Dawn Todd, a co-plaintiff in the lawsuit, is Black and has spent more than 17 years with United. She alleges that she suffered retaliation after complaining about the demotion and denial of benefits and perks for Black attendants on the Dodgers flight and racism and ageism she’s experienced, the lawsuit says.

Todd, Quezada and their attorney spoke with KCAL News on Monday.

“It shouldn’t be based on the color of my skin, I can’t change it, she can’t change it,” Todd.

Todd and Quezada say that they were initially chosen to be a part of the charter team, but had their assignments denied by the airline, which they believe was based on race and other physical bias. They say that the less-experienced attendants were instead selected — without having to interview — because they fit “the look.”

The two say that despite their interviews, and being among the best of the best, they were denied the positions, which are viewed in the industry as a promotion of sorts.

“I looked at the list and that’s when they added three blonde hair, blue-eyed, Caucasian individuals,” Quezada said.

Their attorney says while the Dodgers are not listed as a defendant in the case, he understands changes were made based on team’s preferences for crew members.

“There’s either discrimination against them specifically because they were demoted and we need to understand why, because they have perfect records, employment records here, ” said Sam S. Yebri, the attorney for both plaintiffs in the lawsuit. “Or the system is broken. Either the Dodgers were making decisions and United was deferring to them, or — what we know is it was not random.”

He also issued a statement at the time that the suit was filed on Monday.

“Major America corporations like United Airlines must understand that it is illegal to make staffing decisions based on an employee’s race and looks, even if it is meant to please major clients like the Los Angeles Dodgers,” the statement read. “United’s blatantly discriminatory staffing decisions allowed the cancer of racism and antisemitism to metastasize on the flights themselves.”

Todd and Quezada are seeking a jury trial and an unspecified amount in damages.
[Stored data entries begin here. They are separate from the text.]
Lemma internal_lower s s' : inv s -> internal s s' -> lower (rank s') (rank s).
Proof.
  intros I (e & Hi & Ex). destruct e as [t n|t b|t pick|t x|t pick|t|t|t|t|t]; try done.
  - destruct b; [done|]. cbn in Ex. destruct (threads s !! t) as [[w| | | |]|] eqn:E; try done.
    destruct w; [|done]. injection Ex as <-. unfold after_park, Thread_cache.park_awake.
    destruct (Thread_cache.list (shared s)) as [|x l]; [destruct (_ || _)|]; cbn [fst snd];
      apply lower_intro; cbn [threads set_place set_shared].
    + sums_all (fun f => total_move f t _ (Leaving (truth (Thread_cache.kill_cached_threads (shared s))) None) _ E). lia.
    + sums_all (fun f => total_move f t _ (Parked false) _ E). lia.
    + sums_all (fun f => total_move f t _ (Leaving (truth (Thread_cache.kill_cached_threads (shared s))) (Some x)) _ E). lia.
  - cbn in Ex. destruct (threads s !! t) as [[|fl x| | |]|] eqn:E; try done.
    sums_all (fun f => total_leave f t _ _ E). destruct fl; [|injection Ex as <-; apply lower_intro; cbn; lia].
    destruct (cond_signal flushing_asleep pick (delete t (threads s))) as [m|] eqn:Es; [|done]. injection Ex as <-.
    assert (T : forall f, (forall q, flushing_asleep q = 1%nat -> f (rouse q) = f q) ->
      total f m = total f (delete t (threads s))) by (intros f Hf; by apply (signal_total f _ _ _ _ Hf Es)).
    apply lower_intro. cbn [set_threads threads].
    rewrite (T parked), (T finishing), (T leaving) by (by intros [[]| | |[]|]). lia.
  - cbn in Ex. destruct (threads s !! t) as [[]|] eqn:E; try done. sums_all (fun f => total_leave f t _ _ E).
    destruct (cond_signal parked_asleep pick (delete t (threads s))) as [m|] eqn:Es; [|done]. injection Ex as <-.
    assert (T : forall f, (forall q, parked_asleep q = 1%nat -> f (rouse q) = f q) ->
      total f m = total f (delete t (threads s))) by (intros f Hf; by apply (signal_total f _ _ _ _ Hf Es)).
    apply lower_intro. cbn [set_threads threads].
    rewrite (T parked), (T finishing), (T leaving), (T flushing_woken), (T enqueued) by (by intros [[]| | |[]|]). lia.
  - cbn in Ex. destruct (threads s !! t) as [[]|] eqn:E; try done. destruct woken; [|done]. injection Ex as <-.
    eapply flush_loop_lower; [by right|done].
  - cbn in Ex. destruct (threads s !! t) as [[]|] eqn:E; try done. injection Ex as <-.
    apply (flush_loop_lower t (set_shared _ s) Finishing); [by left|done].
Qed.

Lemma internal_step s s' : internal s s' -> step s s'.
Proof. intros (e & _ & Ex). by exists e. Qed.
Lemma internal_acc s : inv s -> Acc (flip internal) s.
Proof.
  intros I. remember (rank s) as r eqn:Er. revert s Er I.
  induction r as [r IH] using (well_founded_induction lower_wf). intros s -> I. constructor. intros s' St.
  apply (IH (rank s')); [by apply internal_lower|done|]. destruct (internal_step s s' St) as [e Ex]. by eapply inv_exec.
Qed.

(** Nothing is left to do. *)
Definition at_rest (s : system) : Prop := forall s', ~ internal s s'.

Lemma signal_enabled asleep m : (forall p, asleep p <= 1)%nat -> exists pick m', cond_signal asleep pick m = Some m'.
Proof.
  intros L. destruct (Nat.eq_0_gt_0_cases (total asleep m)) as [E|(u & p & E & P)%total_pos].
  - exists None, m. cbn. by rewrite E.
  - exists (Some u), (<[u := rouse p]> m). cbn. rewrite E. specialize (L p).
    destruct (Nat.eqb_spec (asleep p) 1); [done|lia].
Qed.

(** At rest, a thread that is inside waits and has not been woken. *)
Lemma at_rest_places s t p : at_rest s -> threads s !! t = Some p -> p = Parked false \/ p = Flushing false.
Proof.
  intros R E. destruct p as [[]|fl x| |[]|]; auto; exfalso.
  - eapply R. exists (EAwake t false). split; [done|]. cbn. by rewrite E.
  - destruct (signal_enabled flushing_asleep (delete t (threads s)) ltac:(intros [[]| | |[]|]; cbn; lia)) as (pick & m & Es).
    destruct fl; eapply R; exists (EReturn t pick); (split; [done|]); cbn; by rewrite E, ?Es.
  - destruct (signal_enabled parked_asleep (delete t (threads s)) ltac:(intros [[]| | |[]|]; cbn; lia)) as (pick & m & Es).
    eapply R. exists (ESignal t pick). split; [done|]. cbn. by rewrite E, Es.
  - eapply R. exists (EFlushAwake t). split; [done|]. cbn. by rewrite E.
  - eapply R. exists (EFinish t). split; [done|]. cbn. by rewrite E.
Qed.
Lemma at_rest_total f s : at_rest s -> f (Parked false) = 0%nat -> f (Flushing false) = 0%nat -> total f (threads s) = 0%nat.
Proof.
  intros R E1 E2. destruct (Nat.eq_0_gt_0_cases (total f (threads s))) as [|(t & p & E & P)%total_pos]; [done|].
  destruct (at_rest_places s t p R E) as [-> | ->]; lia.
Qed.
Lemma at_rest_queue s : inv s -> at_rest s -> Thread_cache.list (shared s) = [] /\ taken s = accepted s.
Proof.
  intros I R. pose proof (inv_awake s I) as A. rewrite !at_rest_total in A by auto.
  pose proof (inv_fifo s I) as F. destruct (Thread_cache.list (shared s)); [|cbn in A; lia]. by rewrite F, app_nil_r.
Qed.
In response to a request for statement, the airline said: “United fosters an environment of inclusion and does not tolerate discrimination of any kind. We believe this lawsuit is without merit and intend to defend ourselves vigorously.”

United Airlines, which is based in Chicago, was targeted in a similar lawsuit in 2020, which claimed that the airline discriminated against Black and Jewish attendant for their various athletic teams charter services, staffing them with only those who “fit a specific visual image” like “young, White, female and predominantly blonde/blue-eyed” employees.